Carlos Bonfil
Fotograma de la cinta del realizador sueco Roy Andersson
Una paloma reflexiona…
y observa. Contempla, desde la rama de árbol en el museo de ciencias
naturales donde permanece disecada, los extraños comportamientos de
personajes sombríos, extremadamente pálidos, que parecen haberle tomando
la delantera a la muerte. Sigue observándolos, ahora sin ser vista,
todavía inmóviles e inexpresivos, en una parada de autobuses, al
finalizar la película.
Esa paloma es la cámara, casi siempre estática, en esa reunión de 30 viñetas que es Una paloma reflexiona sobre la existencia desde la rama de un árbol (2014), segmento final de la llamada Trilogía de una vida, del cineasta sueco Roy Andersson (Canciones del segundo piso, 2000, y Tú que estás vivo, 2007).
De modo más radical aún que en sus cintas anteriores, el también
realizador de corrosivos cortos publicitarios (el mejor del mundo, según
afirmaba su compatriota Ingmar Bergman), el punto de vista sobre la
sociedad nórdica es, en Una paloma reflexiona…, irónico y
tajante. Sus equivalentes en un manejo semejante de la comedia del
absurdo podrían ser el holandés Alex van Warmerdam (Borgman, 2013) o el austriaco Ulrich Seidl (Import/Export,
2007). Y es que la mirada crítica es aquí desencantada, en ocasiones
feroz. Sus primeras tres viñetas, de concisión ejemplar, muestran tres
desenlaces fúnebres en tono de humor negro, un paso más allá de lo que
presentan los inicios de cada capítulo en la estupenda serie televisiva Six Feet Under (Alan Ball, 2001-2005).
Sigue, a la manera de hilo conductor del relato fragmentado, la triste saga de Sam y Jonathan, dos vendedores de gadgets
para divertir (colmillos extralargos de vampiro, una caja de risa y una
grotesca máscara de hule). Los vendedores, metódicos y parcos al
presentar la mercancía, son la antítesis perfecta del objetivo de su
venta: son a la vez grises y deprimentes; uno, siempre al borde del
llanto; el otro, invariablemente indolente y cansado.

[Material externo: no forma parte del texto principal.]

(** * Universal Creative ID: verification scoring and cross-platform sync

    A shallow embedding of the two TypeScript sketches of the repository
    that carry behaviour:

    - [CreativeIdentity] follows [src/lib/identity/CreativeIdentity.ts]
      (identity creation, verification-method addition, the weighted
      verification level);
    - [ProfileSync] follows the "Cross-Platform Sync Architecture" document
      ([CrossPlatformSyncEngine], [ConflictResolver] and the resolution
      strategy classes).

    Conventions of the embedding.

    - A JavaScript [number] is an IEEE 754 double.  [CreativeIdentity64],
      [CreativeIdentityRuntime], the content credentials and the TikTok
      helpers compute on doubles ([Binary64]), with their rounding, their
      infinities and [NaN]: the statements about the value of a level, the
      confidence gate, a score and an average are made there.
      [CreativeIdentity] is the same class over exact rationals ([Q]); it
      holds the statements about the platforms, the stored methods and the
      calls that are made, and bounds that rounding does not break.  Where
      the code only ever stores whole numbers (follower counts,
      timestamps) a number is an integer ([Z]).
    - A [Date] is its epoch time in milliseconds.
    - An [async] function is a function into [Async.promise], whose
      rejection carries any value, [null] and [undefined] included,
      wherever a statement depends on what a [catch] block reads of it.
      Elsewhere it is a function into [result], whose failure carries a
      message, and a [try]/[catch] that rethrows with a prefixed message
      is [rethrow].
    - Methods of collaborators that are not part of the repository (the
      biometric verifier, the Story Protocol client, the platform adapters,
      the database) are Section variables. *)

From Stdlib Require Import ZArith QArith Qround List Ascii String Lia SpecFloat Zpower.
From stdpp Require Import base option gmap strings list.

(** ** Promise results *)

Inductive result (A : Type) : Type :=
  | Ok (a : A)
  | Throw (message : string).
Arguments Ok {A} a.
Arguments Throw {A} message.

#[global] Instance result_ret : MRet result := @Ok.
#[global] Instance result_bind : MBind result :=
  λ A B f r, match r with Ok a => f a | Throw message => Throw message end.

(** [try { body } catch (error) { throw new Error(prefix + error.message) }] *)
Definition rethrow {A} (prefix : string) (body : result A) : result A :=
  match body with
  | Ok a => Ok a
  | Throw message => Throw (prefix +:+ message)
  end.

Definition succeeded {A} (r : result A) : bool :=
  match r with Ok _ => true | Throw _ => false end.

(** [x < y] on numbers. *)
Definition Qltb (x y : Q) : bool := negb (Qle_bool y x).

(** ** Promises and what they reject with

    A rejection carries any value.  The [catch] blocks of the repository
    read [error.message]: of an [Error] (or any object with that property)
    it is the message; of another value that is not [null] or [undefined]
    it is [undefined]; reading it of [null] or [undefined] throws a
    [TypeError], whose message (here as V8 words it) does not matter
    below. *)

Module Async.

Inductive reason :=
  | ErrorObject (message : string)
  | Messageless
  | Null
  | Undefined.

Inductive promise (A : Type) : Type :=
  | Resolved (a : A)
  | Rejected (r : reason).
Arguments Resolved {A} a.
Arguments Rejected {A} r.

#[global] Instance promise_ret : MRet promise := @Resolved.
#[global] Instance promise_bind : MBind promise :=
  λ A B f p, match p with Resolved a => f a | Rejected r => Rejected r end.

Definition resolved {A} (p : promise A) : bool :=
  match p with Resolved _ => true | Rejected _ => false end.

(** [error.message] *)
Definition messageOf (error : reason) : promise (option string) :=
  match error with
  | ErrorObject message => Resolved (Some message)
  | Messageless => Resolved None
  | Null =>
      Rejected (ErrorObject "Cannot read properties of null (reading 'message')")
  | Undefined =>
      Rejected (ErrorObject "Cannot read properties of undefined (reading 'message')")
  end.

(** [`${message}`] of a property that may be [undefined]. *)
Definition interpolated (message : option string) : string :=
  default "undefined" message.

(** [try { body } catch (error) { throw new Error(`prefix${error.message}`) }] *)
Definition rethrow {A} (prefix : string) (body : promise A) : promise A :=
  match body with
  | Resolved a => Resolved a
  | Rejected error =>
      message ← messageOf error;
      Rejected (ErrorObject (prefix +:+ interpolated message))
  end.

(** [Promise.all]: the values in order when every promise resolves, and
    otherwise the reason of the promise that rejects first; the leftmost
    one stands for it. *)
Fixpoint all {A} (promises : list (promise A)) : promise (list A) :=
  match promises with
  | [] => Resolved []
  | p :: rest =>
      match p with
      | Resolved a =>
          match all rest with
          | Resolved values => Resolved (a :: values)
          | Rejected r => Rejected r
          end
      | Rejected r => Rejected r
      end
  end.

(** An operation modelled with [result] as a promise: it rejects with an
    [Error] that carries the message. *)
Definition ofResult {A} (r : result A) : promise A :=
  match r with
  | Ok a => Resolved a
  | Throw message => Rejected (ErrorObject message)
  end.

End Async.

(** * JavaScript numbers

    A [number] is an IEEE 754 double: a [spec_float] of the standard
    library at precision 53 with the exponent bound 1024, whose operations
    round to nearest, ties to even. *)

Module Binary64.

Definition ofZ (z : Z) : spec_float := binary_normalize 53 1024 z 0 false.

(** The decimal literal [n/d], rounded to the nearest double. *)
Definition ofDecimal (n d : Z) : spec_float := SFdiv 53 1024 (ofZ n) (ofZ d).

Definition add : spec_float -> spec_float -> spec_float := SFadd 53 1024.
Definition mul : spec_float -> spec_float -> spec_float := SFmul 53 1024.
Definition div : spec_float -> spec_float -> spec_float := SFdiv 53 1024.

#[global] Arguments ofZ : simpl never.
#[global] Arguments ofDecimal : simpl never.
#[global] Arguments add : simpl never.
#[global] Arguments mul : simpl never.
#[global] Arguments div : simpl never.

(** [x < y], [x > y], [x >= y] and [x >= 0]; each is false when an
    operand is [NaN]. *)
Definition ltb (x y : spec_float) : bool := SFltb x y.
Definition gtb (x y : spec_float) : bool := SFltb y x.
Definition atLeast (x y : spec_float) : bool := SFleb y x.
Definition notNegative (x : spec_float) : bool := SFleb (S754_zero false) x.

(** The numbers without a fractional part, as [Math.floor] returns them.
    The two zeros are one [Integer 0]: no operation below tells them
    apart. *)
Inductive integral := NaN | Infinity (negative : bool) | Integer (z : Z).

(** [Math.floor(x)] *)
Definition floor (x : spec_float) : integral :=
  match x with
  | S754_nan => NaN
  | S754_infinity negative => Infinity negative
  | S754_zero _ => Integer 0
  | S754_finite negative m e =>
      let signed := if negative then Z.neg m else Z.pos m in
      Integer (if (0 <=? e)%Z then signed * 2 ^ e else signed / 2 ^ (- e))%Z
  end.

(** [Math.min(100, x)] *)
Definition min100 (x : integral) : integral :=
  match x with
  | NaN => NaN
  | Infinity true => Infinity true
  | Infinity false => Integer 100
  | Integer z => Integer (Z.min 100 z)
  end.

(** [x += 10].  The sum of two integers is exact below 2^53, far above
    any level the code can reach. *)
Definition plus10 (x : integral) : integral :=
  match x with
  | Integer z => Integer (z + 10)
  | _ => x
  end.

(** [x <= y] and [x >= y] *)
Definition leb (x y : integral) : bool :=
  match x, y with
  | NaN, _ | _, NaN => false
  | Infinity true, _ | _, Infinity false => true
  | Infinity false, _ | _, Infinity true => false
  | Integer a, Integer b => (a <=? b)%Z
  end.

Definition geb (x y : integral) : bool := leb y x.

(** [x - y >= 10]: the difference of two infinities of one sign is [NaN]. *)
Definition exceedsBy10 (x y : integral) : bool :=
  match x, y with
  | Integer a, Integer b => (10 <=? a - b)%Z
  | Infinity false, Integer _ | Infinity false, Infinity true
  | Integer _, Infinity true => true
  | _, _ => false
  end.

End Binary64.

(** * CreativeIdentity.ts *)

Module CreativeIdentity.

Inductive VerificationType :=
  | biometric | government_id | social_proof | platform_verification
  | community_vouching.

Inductive VerificationStatus := verified | pending | failed | expired.

Inductive IdentityStatus :=
  | identity_pending | identity_verified | identity_suspended | identity_revoked.

(** [interface VerificationMethod]; [metadata] is a string-keyed record. *)
Record VerificationMethod := {
  type : VerificationType;
  status : VerificationStatus;
  verifiedAt : Z;
  expiresAt : option Z;
  confidence : Q;
  metadata : list (string * string)
}.

(** [interface BiometricData] ([type] and [confidence] carry a prefix, the
    names being taken by [VerificationMethod]). *)
Record BiometricData := {
  biometric_type : string;
  encodedData : string;
  biometric_confidence : Q;
  capturedAt : Z;
  deviceInfo : string
}.

Record PlatformConnectionRequest := {
  platformId : string;
  authorizationCode : string;
  redirectUri : string
}.

Record PrivacySettings := {
  publicProfile : bool;
  shareMetrics : bool;
  allowDiscovery : bool;
  dataRetention : Z;
  crossPlatformSync : bool;
  biometricDataSharing : bool
}.

Record CreateIdentityRequest := {
  biometricData : BiometricData;
  request_walletAddress : string;
  initialPlatforms : option (list PlatformConnectionRequest);
  privacySettings : PrivacySettings
}.

(** The fields of [interface PlatformConnection] that identify a connection;
    tokens and metric snapshots play no part below. *)
Record PlatformConnection := {
  connection_platformId : string;
  username : string;
  userId : string;
  connectedAt : Z;
  lastSyncAt : Z
}.

Record ContentCredential := {
  credential_id : string;
  contentHash : string
}.

Record UniversalCreativeID := {
  id : string;
  version : Z;
  createdAt : Z;
  updatedAt : Z;
  identity_status : IdentityStatus;
  biometricHash : string;
  walletAddress : string;
  publicKey : string;
  verificationLevel : Z;
  verificationMethods : list VerificationMethod;
  connectedPlatforms : gmap string PlatformConnection;
  contentCredentials : list ContentCredential;
  authenticityScore : Z
}.

Record CreateIdentityResponse := {
  identity : UniversalCreativeID;
  transactionHash : string;
  contractAddress : string;
  qrCode : string;
  backupCodes : list string
}.

(** What [verifyBiometric], [registerCreator] and [deployIdentityContract]
    hand back, as far as the code reads it. *)
Record BiometricVerification := { verification_confidence : Q }.
Record StoryRegistration := { registration_id : string }.
Record ContractDeployment := {
  deployment_contractAddress : string;
  deployment_transactionHash : string
}.

(** The [weights] table of [calculateVerificationLevel]. *)
Definition weights (t : VerificationType) : Q :=
  match t with
  | biometric => 20
  | government_id => 30
  | social_proof => 15
  | platform_verification => 25
  | community_vouching => 10
  end.

(** The body of the [for (const method of methods)] loop. *)
Definition addContribution (score : Q) (method : VerificationMethod) : Q :=
  match status method with
  | verified => score + weights (type method) * confidence method
  | _ => score
  end.

(** [private calculateVerificationLevel(methods)]:
    [Math.min(100, Math.floor(score))]. *)
Definition calculateVerificationLevel (methods : list VerificationMethod) : Z :=
  let score := fold_left addContribution methods 0%Q in
  Z.min 100 (Qfloor score).

(** Field updates of the identity object. *)
Definition set_verificationLevel (level : Z) (i : UniversalCreativeID) :=
  {| id := id i; version := version i; createdAt := createdAt i;
     updatedAt := updatedAt i; identity_status := identity_status i;
     biometricHash := biometricHash i; walletAddress := walletAddress i;
     publicKey := publicKey i; verificationLevel := level;
     verificationMethods := verificationMethods i;
     connectedPlatforms := connectedPlatforms i;
     contentCredentials := contentCredentials i;
     authenticityScore := authenticityScore i |}.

La vitalidad no impera precisamente en este reino nórdico
donde la gente se reúne durante largas décadas en el mismo bar, para
matar el tiempo o para que éste acabe pronto con ellas. Tampoco queda
mucha vida en hospitales que son prolongación de los albergues para
inmigrantes y gente pobre, y donde Sam y Jonathan, los flaubertianos
Bouvard y Pecuchet del comercio ambulante, rumian su miseria moral y
atisban algo de la fraternidad que les permitirá seguir adelante. Un
episodio genial traslada la trama al siglo XVIII, con un rey, Carlos
XII, que parte desafiante a una guerra imperial contra los rusos, sólo
para regresar escarmentado y vencido en una aventura patriotera que
tanta semejanza guarda con las actuales cruzadas militaristas.
Otra viñeta sulfurosa muestra una elaborada tortura colonial de
esclavos negros para deleite musical de una rancia burguesía europea.
Así, una paloma observa, en efecto, los despropósitos reiterados de una
humanidad petulante y satisfecha.
No todas las viñetas son afortunadas; algunas incurren incluso en una
reiteración fatigosa. Roy Andersson sigue siendo, sin embargo, el
cronista social más vital e inclasificable del cine nórdico. Su nuevo
proyecto, llevar a la pantalla el clásico del vitriólico novelista
Louis-Ferdinand Céline, Viaje al fin de la noche (1932), es muestra elocuente de cómo este maestro septuagenario puede y suele ser original y temerario.
Se exhibe en la sala 1 de la Cineteca Nacional a las 15 horas.